The cumulative distribution function for Example 1 is

$y=F\left(x\right)=\{\begin{array}{ll}0\hfill & x<0\hfill \\ \frac{7}{20}+\frac{1}{5}x+\frac{1}{20}{x}^2\hfill & 0\le x<1\hfill \\ 1\hfill & 1\le x\hfill \end{array}$, (1)

which is displayed in Figure 1.

Use the fact that any cdf can be decomposed uniquely into a convex sum of a discrete cdf and a continuous cdf giving the Jordan decomposition

$F\left(x\right)=c_1{F}^d\left(x\right)+c_2{F}^c\left(x\right)$, (2)

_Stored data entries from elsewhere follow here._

(* ===== verification/MockProps.v ===== *)
(** * MockProps: what the paper trader guarantees

    Trading in whole shares refines the T+1 ledger of [ShareLedger], the
    emergency flatten closes every position it can price, an accepted buy is
    funded and a refused order changes nothing, and orders on file are
    final. *)

From stdpp Require Import base list strings gmap.
From Stdlib Require Import ZArith Lia.
From S2P Require Import Prelude GoFloat FloatInt FloatRound Domain ShareLedger MarketRules ExecCost MockTrader.

Open Scope Z_scope.

(** ** Runs of the trader *)

(** An order for whole shares. *)
Record order_req := MkReq {
  rq_id : bytes;
  rq_now : Time;
  rq_symbol : bytes;
  rq_dir : Direction;
  rq_type : OrderType;
  rq_qty : Z;
  rq_price : float64
}.

Inductive trader_op :=
| OpOrder (r : order_req)
| OpCancel (now : Time) (id : bytes)
| OpAdvance
| OpFlatten (newID : bytes -> bytes) (now : Time) (symbols : list bytes) (reason : bytes)
| OpBars (f : option (bytes -> option Quote.t))
| OpPrices (f : bytes -> float64)
| OpReset.

(** What an operation answers: the shares traded, the error, the flatten's
    report. *)
Inductive trader_out :=
| Traded (k : Z)
| Refused (e : trader_error)
| Flattened (r : EmergencyFlattenResult)
| Silent.

Section Paper.
Context {S : Type} (Save : OrderRecord.t -> S -> bool * S).

Definition trader_step (op : trader_op) (m : MockTrader S) : trader_out * MockTrader S :=
  match op with
  | OpOrder r =>
      match SubmitOrder Save (rq_id r) (rq_now r) (rq_symbol r) (rq_dir r) (rq_type r)
              (f64_of_Z (rq_qty r)) (rq_price r) m with
      | (Ok o, m') => (Traded (f64_to_int64 (OrderResult.FilledQty o)), m')
      | (Err e, m') => (Refused e, m')
      end
  | OpCancel now id =>
      match CancelOrder Save now id m with
      | (Ok _, m') => (Silent, m')
      | (Err e, m') => (Refused e, m')
      end
  | OpAdvance => (Silent, AdvanceDay m)
  | OpFlatten newID now symbols reason =>
      let '(r, m') := EmergencyFlatten Save newID now symbols reason m in (Flattened r, m')
  | OpBars f => (Silent, SetCurrentBarProvider f m)
  | OpPrices f => (Silent, prices_move f m)
  | OpReset => (Silent, Reset m)
  end.

Fixpoint trader_run (ops : list trader_op) (m : MockTrader S) : list trader_out * MockTrader S :=
  match ops with
  | [] => ([], m)
  | op :: ops' =>
      let '(o, m1) := trader_step op m in
      let '(os, m2) := trader_run ops' m1 in (o :: os, m2)
  end.

(** ** Filing an order touches no money and no share *)

Definition same_book (m m' : MockTrader S) : Prop :=
  positions m' = positions m /\ cash m' = cash m /\ config m' = config m
  /\ PriceProvider m' = PriceProvider m /\ barProvider m' = barProvider m.

Lemma persist_book now r p st msg m : same_book m (persistOrder Save now r p st msg m).
Proof. unfold persistOrder. by destruct (OrderStore m). Qed.

Lemma file_book now r p msg m : same_book m (file_order Save now r p msg m).
Proof. apply (persist_book now r p (lit "filled") msg (set_orders _ m)). Qed.

Lemma file_orders now r p msg m :
  orders (file_order Save now r p msg m) = <[OrderResult.OrderID r := r]> (orders m).
Proof. unfold file_order, persistOrder. cbn [OrderStore set_orders]. by destruct (OrderStore m). Qed.

(** ** The refinement relation *)

Definition info_rep (B : Z) (p : PositionInfo.t) (h : holding) : Prop :=
  0 <= settled h /\ 0 <= today h /\ 0 < settled h + today h <= B
  /\ PositionInfo.Quantity p = f64_of_Z (settled h + today h)
  /\ PositionInfo.QuantityYesterday p = f64_of_Z (settled h)
  /\ PositionInfo.QuantityToday p = f64_of_Z (today h).

Definition paper_rep (B : Z) (m : MockTrader S) (L : ledger) : Prop :=
  shares_rep (info_rep B) (positions m) L.

Lemma info_rep_mono B B' p h : B <= B' -> info_rep B p h -> info_rep B' p h.
Proof. unfold info_rep. intros HB (? & ? & ? & ?). split_and!; naive_solver lia. Qed.

Lemma paper_rep_mono B B' m L : B <= B' -> paper_rep B m L -> paper_rep B' m L.
Proof. intros HB. apply shares_rep_mono. intros p h. by apply info_rep_mono. Qed.

Lemma paper_rep_book B m m' L : same_book m m' -> paper_rep B m L -> paper_rep B m' L.
Proof. intros (Hp & _) Hr. unfold paper_rep. by rewrite Hp. Qed.

Lemma bought_rep B m L s n price :
  paper_rep B m L -> 0 < n -> 0 <= B -> B + n < 2 ^ 53 ->
  info_rep (B + n) (bought s (f64_of_Z n) price (positions m !! s))
    (MkHolding (settled (held s L)) (today (held s L) + n)).
Proof.
  intros Hr Hn HB Hlim.
  destruct (shares_rep_held _ _ _ s Hr) as [[Hp ->]|(p & Hp & Ha & Hb & Hab & EQ & EY & ET)];
    rewrite Hp; unfold info_rep; cbn -[f64_of_Z].
  - replace (0 + n) with n by lia. repeat split; try done; lia.
  - rewrite EQ, EY, ET, !fadd_whole by whole. repeat split; try lia; f_equal; lia.
Qed.

Lemma sold_rep B p h n price :
  info_rep B p h -> B < 2 ^ 53 -> 0 < n -> 0 < settled h ->
  let k := Z.min (settled h) n in
  let h' := MkHolding (settled h - k) (today h) in
  if settled h' + today h' =? 0 then sold (f64_of_Z k) price p = None
  else exists q, sold (f64_of_Z k) price p = Some q /\ info_rep B q h'.
Proof.
  intros (Ha & Hb & Hab & EQ & EY & ET) HB Hn Hs k h'. subst h'. cbn [settled today].
  unfold sold. change f0 with (f64_of_Z 0). rewrite EQ, fsub_whole, fle_whole by whole.
  destruct (settled h - k + today h =? 0) eqn:E; bool_to_prop.
  - by replace (settled h + today h - k <=? 0) with true by lia.
  - replace (settled h + today h - k <=? 0) with false by lia. eexists. split; [done|].
    unfold info_rep; cbn -[f64_of_Z]. rewrite EY, fsub_whole by whole.
    repeat split; try done; try lia. f_equal. lia.
Qed.

(** ** The ledger's steps *)

(** The shares a flatten sold leave the ledger. *)
Definition remove_all (ss : list bytes) (L : ledger) : ledger := foldl (fun L s => delete s L) L ss.

(** A refusal for want of a symbol or of a price. *)
Definition unpriced (e : trader_error) : Prop :=
  e = SymbolRequired \/ exists p, e = InvalidPrice p /\ fle p f0 = true.

Inductive paper_step : ledger -> trader_op -> trader_out -> ledger -> Prop :=
| ps_buy L r : rq_dir r = DirectionLong -> 0 < rq_qty r ->
    paper_step L (OpOrder r) (Traded (rq_qty r)) (lbuy (rq_symbol r) (rq_qty r) L)
| ps_buy_refused L r e : rq_dir r = DirectionLong ->
    paper_step L (OpOrder r) (Refused e) L
| ps_sell L r : rq_dir r = DirectionClose -> 0 < rq_qty r -> 0 < settled (held (rq_symbol r) L) ->
    paper_step L (OpOrder r) (Traded (sellable (rq_symbol r) (rq_qty r) L))
      (lsell (rq_symbol r) (rq_qty r) L)
| ps_sell_refused L r e : rq_dir r = DirectionClose ->
    rq_qty r <= 0 \/ settled (held (rq_symbol r) L) = 0 \/ unpriced e ->
    paper_step L (OpOrder r) (Refused e) L
| ps_other_refused L r e : rq_dir r <> DirectionLong -> rq_dir r <> DirectionClose ->
    paper_step L (OpOrder r) (Refused e) L
| ps_cancel L now id e : paper_step L (OpCancel now id) (Refused e) L
| ps_advance L : paper_step L OpAdvance Silent (ladvance L)
| ps_flatten L newID now symbols reason res :
    NoDup (map sold_Symbol (Sold res)) ->
    Forall (fun o => exists h, L !! sold_Symbol o = Some h
                       /\ sold_Quantity o = f64_of_Z (settled h + today h)) (Sold res) ->
    paper_step L (OpFlatten newID now symbols reason) (Flattened res)
      (remove_all (map sold_Symbol (Sold res)) L)
| ps_bars L f : paper_step L (OpBars f) Silent L
| ps_prices L f : paper_step L (OpPrices f) Silent L
| ps_reset L : paper_step L OpReset Silent ∅.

where c₁ ≥ 0, c₂ ≥ 0, c₁ + c₂ = 1, F^d(x) is a discrete cdf, and F^c(x) is a continuous cdf ( [1], p. 121) ( [5], p. 88-90) ( [8], p. 138). Then,

$F^d\left(x\right)=\{\begin{array}{ll}0\hfill & x<0\hfill \\ \frac{7}{15}\hfill & 0\le x<1\hfill \\ 1\hfill & 1\le x\hfill \end{array}$ and $F^c\left(x\right)=\{\begin{array}{ll}0\hfill & x<0\hfill \\ \frac{4}{5}x+\frac{1}{5}{x}^2\hfill & 0\le x<1\hfill \\ 1\hfill & 1\le x\hfill \end{array}$, (3)

which yield the probability mass function (pmf) and probability density function (pdf)

$f^d\left(x\right)=\{\begin{array}{ll}\frac{7}{15}\hfill & x=0\hfill \\ \frac{8}{15}\hfill & x=1\hfill \\ 0\hfill & \text{otherwise}\hfill \end{array}$ and $f^c\left(x\right)=\{\begin{array}{ll}\frac{4}{5}+\frac{2}{5}x\hfill & 0<x<1\hfill \\ 0\hfill & \text{otherwise}\hfill \end{array}$, (4)

respectively, and c₁ = 3/4 and c₂ = 1/4. The weight c₁ might be most easily computed from the jumps in the original cdf F(x). Then, Pr(X = 0) + Pr(X = 1) = 7/20 + 2/5 = 3/4, which is the divisor of each of the jumps 7/20 and 2/5 from (1), in order to obtain the discrete parts of (3) and (4) and the multiplier c₁. For the continuous part, the normalizing divisor, and multiplier as well, is c₂ = 1 – c₁ = 1/4 or $c_2={\displaystyle {\int }_0^1\left(1/5+\left(1/10\right)t\right)\text{d}t}=1/4$. Alternatively, obtain F^c from

$F^c=\frac{F-c_1{F}^d}{c_2}$.

Use the property that the expectation of the function g(X) is

$E\left(g\left(X\right)\right)=c_1{E}^d\left(g\left(X\right)\right)+c_2{E}^c\left(g\left(X\right)\right)$.

where the expectations on the right-hand side are with respect to the similarly superscripted pmf and pdf ( [1], p. 121) ( [3], p. 69). The left-hand side would be computed as a Riemann-Stieltjes integral, but, in Example 1, the right-hand side contains a summation and a Riemann integral. Thus, direct consideration of a Riemann-Stieltjes integration is sidestepped in this example. This formulation has the advantage of exhibiting the way that the expected value is a weighted average of the expectations with respect to the discrete and the continuous components. For Y = g(X) = X, the expected value is

$\mu =E\left(X\right)=\frac{3}{4}\left(\left(0\right)\frac{7}{15}+\left(1\right)\frac{8}{15}\right)+\frac{1}{4}{\displaystyle {\int }_0^{t}t\left(\frac{4}{5}+\frac{2}{5}t\right)\text{d}t}=\frac{2}{5}+\frac{1}{4}\left(\frac{4}{5}\frac{1^2}{2}+\frac{2}{5}\frac{1^3}{3}\right)=\frac{8}{15}$.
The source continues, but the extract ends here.